*** Opening Supplied data ***
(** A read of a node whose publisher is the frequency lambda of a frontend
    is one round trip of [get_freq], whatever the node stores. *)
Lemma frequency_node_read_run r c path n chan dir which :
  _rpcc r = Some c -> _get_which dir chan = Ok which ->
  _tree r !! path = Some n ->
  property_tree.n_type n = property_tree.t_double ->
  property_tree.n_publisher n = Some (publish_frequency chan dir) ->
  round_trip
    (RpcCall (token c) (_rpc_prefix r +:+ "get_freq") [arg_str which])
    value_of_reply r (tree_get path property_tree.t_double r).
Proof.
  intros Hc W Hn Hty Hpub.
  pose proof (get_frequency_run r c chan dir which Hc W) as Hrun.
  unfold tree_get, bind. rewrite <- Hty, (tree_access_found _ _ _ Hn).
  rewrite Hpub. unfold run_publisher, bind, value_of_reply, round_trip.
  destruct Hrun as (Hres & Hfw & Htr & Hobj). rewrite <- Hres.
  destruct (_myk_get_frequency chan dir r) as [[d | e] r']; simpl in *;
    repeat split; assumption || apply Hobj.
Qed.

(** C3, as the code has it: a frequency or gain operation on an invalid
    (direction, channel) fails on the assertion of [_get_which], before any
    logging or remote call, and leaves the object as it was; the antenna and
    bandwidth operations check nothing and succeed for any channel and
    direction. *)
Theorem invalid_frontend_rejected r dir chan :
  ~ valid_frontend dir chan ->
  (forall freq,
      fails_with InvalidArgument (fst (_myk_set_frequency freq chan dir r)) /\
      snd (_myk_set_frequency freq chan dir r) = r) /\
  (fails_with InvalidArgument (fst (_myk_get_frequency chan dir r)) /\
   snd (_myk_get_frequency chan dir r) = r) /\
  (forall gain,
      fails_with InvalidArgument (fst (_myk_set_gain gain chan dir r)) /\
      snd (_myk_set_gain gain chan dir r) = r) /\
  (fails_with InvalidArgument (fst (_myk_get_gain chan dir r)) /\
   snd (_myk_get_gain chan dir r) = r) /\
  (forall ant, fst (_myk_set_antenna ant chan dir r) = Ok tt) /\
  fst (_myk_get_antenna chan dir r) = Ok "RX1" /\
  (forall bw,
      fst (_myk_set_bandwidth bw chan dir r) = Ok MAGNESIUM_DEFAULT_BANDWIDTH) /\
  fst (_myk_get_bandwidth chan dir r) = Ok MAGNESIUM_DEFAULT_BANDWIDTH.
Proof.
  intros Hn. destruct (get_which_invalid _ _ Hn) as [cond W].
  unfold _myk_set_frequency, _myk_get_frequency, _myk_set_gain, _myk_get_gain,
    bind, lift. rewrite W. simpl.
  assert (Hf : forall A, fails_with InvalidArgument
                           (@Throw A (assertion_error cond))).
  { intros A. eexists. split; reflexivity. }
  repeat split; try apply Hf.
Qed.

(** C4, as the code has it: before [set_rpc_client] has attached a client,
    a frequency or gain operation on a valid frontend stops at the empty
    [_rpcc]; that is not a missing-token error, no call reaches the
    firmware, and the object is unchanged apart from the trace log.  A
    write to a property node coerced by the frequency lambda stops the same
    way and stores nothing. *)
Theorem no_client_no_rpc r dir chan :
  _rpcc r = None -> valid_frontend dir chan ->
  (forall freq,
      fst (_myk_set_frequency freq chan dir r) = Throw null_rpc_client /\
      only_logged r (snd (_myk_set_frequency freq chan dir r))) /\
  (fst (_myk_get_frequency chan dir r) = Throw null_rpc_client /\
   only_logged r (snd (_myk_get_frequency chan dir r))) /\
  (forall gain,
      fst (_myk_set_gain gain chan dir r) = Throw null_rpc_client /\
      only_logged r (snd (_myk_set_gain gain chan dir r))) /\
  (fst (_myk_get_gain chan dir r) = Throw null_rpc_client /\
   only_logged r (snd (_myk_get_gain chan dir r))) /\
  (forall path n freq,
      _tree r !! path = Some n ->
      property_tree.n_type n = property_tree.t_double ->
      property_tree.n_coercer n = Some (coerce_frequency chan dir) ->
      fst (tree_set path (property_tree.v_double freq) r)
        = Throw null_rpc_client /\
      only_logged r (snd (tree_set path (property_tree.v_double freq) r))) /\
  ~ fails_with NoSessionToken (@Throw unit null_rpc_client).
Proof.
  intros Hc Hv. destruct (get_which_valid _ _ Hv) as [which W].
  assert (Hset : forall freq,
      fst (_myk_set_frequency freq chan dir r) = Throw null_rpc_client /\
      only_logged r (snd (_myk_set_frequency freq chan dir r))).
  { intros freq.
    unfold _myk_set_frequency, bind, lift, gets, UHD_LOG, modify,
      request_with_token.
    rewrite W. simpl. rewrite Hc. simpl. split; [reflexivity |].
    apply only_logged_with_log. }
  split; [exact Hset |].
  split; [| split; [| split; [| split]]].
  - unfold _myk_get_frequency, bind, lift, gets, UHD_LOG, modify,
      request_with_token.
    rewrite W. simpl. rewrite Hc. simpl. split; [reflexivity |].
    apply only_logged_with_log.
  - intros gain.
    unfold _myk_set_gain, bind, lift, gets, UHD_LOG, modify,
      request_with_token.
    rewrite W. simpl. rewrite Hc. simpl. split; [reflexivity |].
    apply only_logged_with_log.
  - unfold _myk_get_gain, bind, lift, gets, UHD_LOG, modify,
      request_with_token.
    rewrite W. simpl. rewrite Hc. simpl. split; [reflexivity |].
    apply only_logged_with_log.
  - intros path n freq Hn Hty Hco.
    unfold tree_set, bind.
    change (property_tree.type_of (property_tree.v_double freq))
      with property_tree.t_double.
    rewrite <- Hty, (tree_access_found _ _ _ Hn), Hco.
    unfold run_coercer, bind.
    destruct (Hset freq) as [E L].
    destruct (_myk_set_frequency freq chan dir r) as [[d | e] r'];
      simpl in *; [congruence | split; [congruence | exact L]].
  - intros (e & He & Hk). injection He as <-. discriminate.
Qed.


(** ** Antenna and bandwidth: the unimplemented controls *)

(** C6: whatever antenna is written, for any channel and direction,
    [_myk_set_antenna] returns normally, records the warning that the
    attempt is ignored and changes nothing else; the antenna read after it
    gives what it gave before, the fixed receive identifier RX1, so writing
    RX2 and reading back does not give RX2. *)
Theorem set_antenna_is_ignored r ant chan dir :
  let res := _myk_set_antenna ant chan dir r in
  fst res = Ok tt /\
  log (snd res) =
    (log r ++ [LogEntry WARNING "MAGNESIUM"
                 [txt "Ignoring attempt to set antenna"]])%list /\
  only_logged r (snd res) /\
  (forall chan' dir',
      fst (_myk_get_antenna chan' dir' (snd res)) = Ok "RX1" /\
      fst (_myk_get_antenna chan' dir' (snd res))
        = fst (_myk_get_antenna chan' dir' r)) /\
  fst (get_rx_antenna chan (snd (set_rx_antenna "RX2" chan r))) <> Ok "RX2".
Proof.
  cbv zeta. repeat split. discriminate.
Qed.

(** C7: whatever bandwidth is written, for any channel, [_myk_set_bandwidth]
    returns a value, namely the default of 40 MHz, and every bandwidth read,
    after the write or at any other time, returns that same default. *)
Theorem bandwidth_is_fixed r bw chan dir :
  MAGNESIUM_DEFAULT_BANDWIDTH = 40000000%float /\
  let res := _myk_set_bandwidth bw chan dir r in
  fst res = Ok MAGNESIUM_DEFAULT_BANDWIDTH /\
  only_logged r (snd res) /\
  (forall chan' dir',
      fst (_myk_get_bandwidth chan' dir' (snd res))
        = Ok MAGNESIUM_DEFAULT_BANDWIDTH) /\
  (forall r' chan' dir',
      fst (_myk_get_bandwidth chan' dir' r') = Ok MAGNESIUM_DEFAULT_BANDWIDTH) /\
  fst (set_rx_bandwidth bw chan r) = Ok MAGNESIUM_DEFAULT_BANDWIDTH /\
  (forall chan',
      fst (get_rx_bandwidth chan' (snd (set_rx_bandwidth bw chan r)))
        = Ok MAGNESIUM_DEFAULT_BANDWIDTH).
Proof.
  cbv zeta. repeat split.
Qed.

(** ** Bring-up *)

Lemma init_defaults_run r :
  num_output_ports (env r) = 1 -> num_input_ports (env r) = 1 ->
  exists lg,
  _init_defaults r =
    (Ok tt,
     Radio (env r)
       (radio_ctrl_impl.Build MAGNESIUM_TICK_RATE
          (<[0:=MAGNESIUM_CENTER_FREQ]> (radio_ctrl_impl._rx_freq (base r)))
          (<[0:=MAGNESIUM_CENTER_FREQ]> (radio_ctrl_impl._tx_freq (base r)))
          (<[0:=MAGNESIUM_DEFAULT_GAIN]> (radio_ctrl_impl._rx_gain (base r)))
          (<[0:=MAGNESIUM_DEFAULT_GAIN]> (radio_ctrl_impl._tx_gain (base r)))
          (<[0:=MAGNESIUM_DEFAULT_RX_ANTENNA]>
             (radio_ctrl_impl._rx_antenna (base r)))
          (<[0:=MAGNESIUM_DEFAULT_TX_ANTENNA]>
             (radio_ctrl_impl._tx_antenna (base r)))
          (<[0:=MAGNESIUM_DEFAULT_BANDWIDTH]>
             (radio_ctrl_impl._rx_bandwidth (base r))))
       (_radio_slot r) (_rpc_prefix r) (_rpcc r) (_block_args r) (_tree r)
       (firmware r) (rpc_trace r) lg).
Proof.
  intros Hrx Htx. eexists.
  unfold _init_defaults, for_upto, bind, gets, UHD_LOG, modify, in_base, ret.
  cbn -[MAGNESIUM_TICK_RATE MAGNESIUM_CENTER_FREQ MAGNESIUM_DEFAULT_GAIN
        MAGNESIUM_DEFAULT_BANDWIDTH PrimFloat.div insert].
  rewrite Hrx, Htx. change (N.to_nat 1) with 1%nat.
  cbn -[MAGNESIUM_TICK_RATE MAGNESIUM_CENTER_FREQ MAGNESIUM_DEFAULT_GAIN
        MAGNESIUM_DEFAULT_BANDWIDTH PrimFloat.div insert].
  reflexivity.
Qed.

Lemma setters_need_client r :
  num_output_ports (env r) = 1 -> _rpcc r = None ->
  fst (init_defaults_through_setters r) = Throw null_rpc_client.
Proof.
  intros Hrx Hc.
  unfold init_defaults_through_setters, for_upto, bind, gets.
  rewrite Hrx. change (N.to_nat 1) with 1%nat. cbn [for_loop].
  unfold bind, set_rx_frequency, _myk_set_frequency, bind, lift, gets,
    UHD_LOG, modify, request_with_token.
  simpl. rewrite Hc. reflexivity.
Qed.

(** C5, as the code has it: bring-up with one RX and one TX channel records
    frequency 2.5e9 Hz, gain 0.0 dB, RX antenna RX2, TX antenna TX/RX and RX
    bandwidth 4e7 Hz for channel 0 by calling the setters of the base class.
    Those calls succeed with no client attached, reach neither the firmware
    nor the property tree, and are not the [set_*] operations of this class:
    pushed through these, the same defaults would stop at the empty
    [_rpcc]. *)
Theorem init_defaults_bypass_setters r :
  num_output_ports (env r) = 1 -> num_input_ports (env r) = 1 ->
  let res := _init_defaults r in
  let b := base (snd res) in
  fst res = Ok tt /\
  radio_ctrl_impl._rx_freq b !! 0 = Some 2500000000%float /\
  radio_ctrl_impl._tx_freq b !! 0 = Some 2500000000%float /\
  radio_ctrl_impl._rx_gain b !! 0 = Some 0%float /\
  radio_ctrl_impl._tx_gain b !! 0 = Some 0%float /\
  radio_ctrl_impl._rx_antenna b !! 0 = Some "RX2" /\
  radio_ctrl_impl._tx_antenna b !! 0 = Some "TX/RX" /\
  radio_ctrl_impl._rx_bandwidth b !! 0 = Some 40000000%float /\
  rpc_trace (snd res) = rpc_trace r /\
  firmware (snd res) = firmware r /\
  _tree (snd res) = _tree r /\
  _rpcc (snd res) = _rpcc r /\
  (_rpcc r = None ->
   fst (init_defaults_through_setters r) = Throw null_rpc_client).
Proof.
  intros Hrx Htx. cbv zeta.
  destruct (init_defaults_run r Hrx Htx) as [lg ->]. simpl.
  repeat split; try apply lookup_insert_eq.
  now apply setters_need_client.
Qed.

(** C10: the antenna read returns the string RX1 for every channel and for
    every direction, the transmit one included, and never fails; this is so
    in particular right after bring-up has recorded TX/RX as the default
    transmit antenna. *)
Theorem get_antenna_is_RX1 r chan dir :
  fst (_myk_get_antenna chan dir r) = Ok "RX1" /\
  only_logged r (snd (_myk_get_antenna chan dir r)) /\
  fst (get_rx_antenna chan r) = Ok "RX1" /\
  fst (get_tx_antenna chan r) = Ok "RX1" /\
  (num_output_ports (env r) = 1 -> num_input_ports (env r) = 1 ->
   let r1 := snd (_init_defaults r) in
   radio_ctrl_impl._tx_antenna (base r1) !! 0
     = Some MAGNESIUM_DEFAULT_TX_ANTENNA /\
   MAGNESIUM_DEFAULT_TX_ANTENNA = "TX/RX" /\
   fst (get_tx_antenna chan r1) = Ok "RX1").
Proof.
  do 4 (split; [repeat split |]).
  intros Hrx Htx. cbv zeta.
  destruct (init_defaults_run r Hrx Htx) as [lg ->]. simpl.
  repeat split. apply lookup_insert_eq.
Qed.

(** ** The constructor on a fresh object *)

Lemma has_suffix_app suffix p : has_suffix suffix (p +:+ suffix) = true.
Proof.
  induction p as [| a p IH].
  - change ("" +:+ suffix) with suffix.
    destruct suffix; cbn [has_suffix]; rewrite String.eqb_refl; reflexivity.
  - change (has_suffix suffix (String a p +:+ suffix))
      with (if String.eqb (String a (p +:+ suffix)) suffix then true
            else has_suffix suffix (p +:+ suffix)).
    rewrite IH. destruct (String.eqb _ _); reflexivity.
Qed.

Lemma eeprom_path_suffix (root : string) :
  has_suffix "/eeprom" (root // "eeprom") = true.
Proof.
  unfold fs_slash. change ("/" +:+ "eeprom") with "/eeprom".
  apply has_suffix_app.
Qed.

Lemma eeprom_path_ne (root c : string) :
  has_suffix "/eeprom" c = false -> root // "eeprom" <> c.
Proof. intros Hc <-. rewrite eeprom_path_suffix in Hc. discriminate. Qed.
*** Closing Supplied data ***
- **What is required**
Every line that contains the string "nothing" should be copied from the records.

- **Response to this task**
    bandwidth operations check nothing and succeed for any channel and
    way and stores nothing. *)
    attempt is ignored and changes nothing else; the antenna read after it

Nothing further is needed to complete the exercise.